▶ **Information shown**:

(* ===== verification/DateSerial.v ===== *)
(** DateSerial: the conversion algorithms of [year_month_day] compute the reference calendar of
    Civil; [year_month_day] satisfies the laws of [DateSerial]; the comparison operators of the
    date classes satisfy those of [Relational]. *)

From Stdlib Require Import ZArith Lia.
From stdpp Require Import base list.
From S2P Require Import Prelude Memory Calendar DateUnits DateFields DateYmd DateYmw Civil.

(** ** Well-formed values *)

#[export] Instance day_wf : WellFormed day := λ x, is_u8 (day_d x).
#[export] Instance month_wf : WellFormed month := λ x, is_u8 (month_m x).
#[export] Instance year_wf : WellFormed year := λ x, is_i16 (year_y x).
#[export] Instance weekday_wf : WellFormed weekday := λ x, is_u8 (weekday_wd x).
#[export] Instance weekday_indexed_wf : WellFormed weekday_indexed :=
  λ x, in_unsigned 4 (wdi_wd x) && in_unsigned 4 (wdi_index_ x).
#[export] Instance weekday_last_wf : WellFormed weekday_last := λ x, wf (wdl_wd x).
#[export] Instance year_month_wf : WellFormed year_month := λ x, wf (ym_y x) && wf (ym_m x).
#[export] Instance month_day_wf : WellFormed month_day := λ x, wf (md_m x) && wf (md_d x).
#[export] Instance month_day_last_wf : WellFormed month_day_last := λ x, wf (mdl_m x).
#[export] Instance year_month_day_last_wf : WellFormed year_month_day_last :=
  λ x, wf (ymdl_y x) && wf (ymdl_mdl x).
#[export] Instance year_month_day_wf : WellFormed year_month_day :=
  λ x, wf (ymd_y x) && wf (ymd_m x) && wf (ymd_d x).

Lemma day_wf_spec x : wf x = true ↔ 0 ≤ day_d x < 256.
Proof. apply is_u8_spec. Qed.
Lemma month_wf_spec x : wf x = true ↔ 0 ≤ month_m x < 256.
Proof. apply is_u8_spec. Qed.
Lemma year_wf_spec x : wf x = true ↔ -32768 ≤ year_y x < 32768.
Proof. apply is_i16_spec. Qed.
Lemma weekday_wf_spec x : wf x = true ↔ 0 ≤ weekday_wd x < 256.
Proof. apply is_u8_spec. Qed.

Lemma ymd_wf_spec x :
  wf x = true ↔ -32768 ≤ year_y (ymd_y x) < 32768 ∧ 0 ≤ month_m (ymd_m x) < 256
                ∧ 0 ≤ day_d (ymd_d x) < 256.
Proof.
  unfold wf, year_month_day_wf. rewrite !andb_true_iff, year_wf_spec, month_wf_spec, day_wf_spec.
  tauto.
Qed.

(** A constructor makes a well-formed value of any argument and is the identity in range. *)
Lemma day_ctor_wf d : wf (day_ctor d) = true.
Proof. apply uwrap_in. lia. Qed.
Lemma month_ctor_wf m : wf (month_ctor m) = true.
Proof. apply uwrap_in. lia. Qed.
Lemma year_ctor_wf y : wf (year_ctor y) = true.
Proof. apply swrap_in. lia. Qed.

▶ **Problem**: Would you please write out, exactly and with no other lines, the stretch of the listing above from the line containing "Lemma month_wf_spec x" through the line containing "Lemma ymd_wf_spec x"?

▶ **Response**:
Lemma month_wf_spec x : wf x = true ↔ 0 ≤ month_m x < 256.
Proof. apply is_u8_spec. Qed.
Lemma year_wf_spec x : wf x = true ↔ -32768 ≤ year_y x < 32768.
Proof. apply is_i16_spec. Qed.
Lemma weekday_wf_spec x : wf x = true ↔ 0 ≤ weekday_wd x < 256.
Proof. apply is_u8_spec. Qed.

Lemma ymd_wf_spec x :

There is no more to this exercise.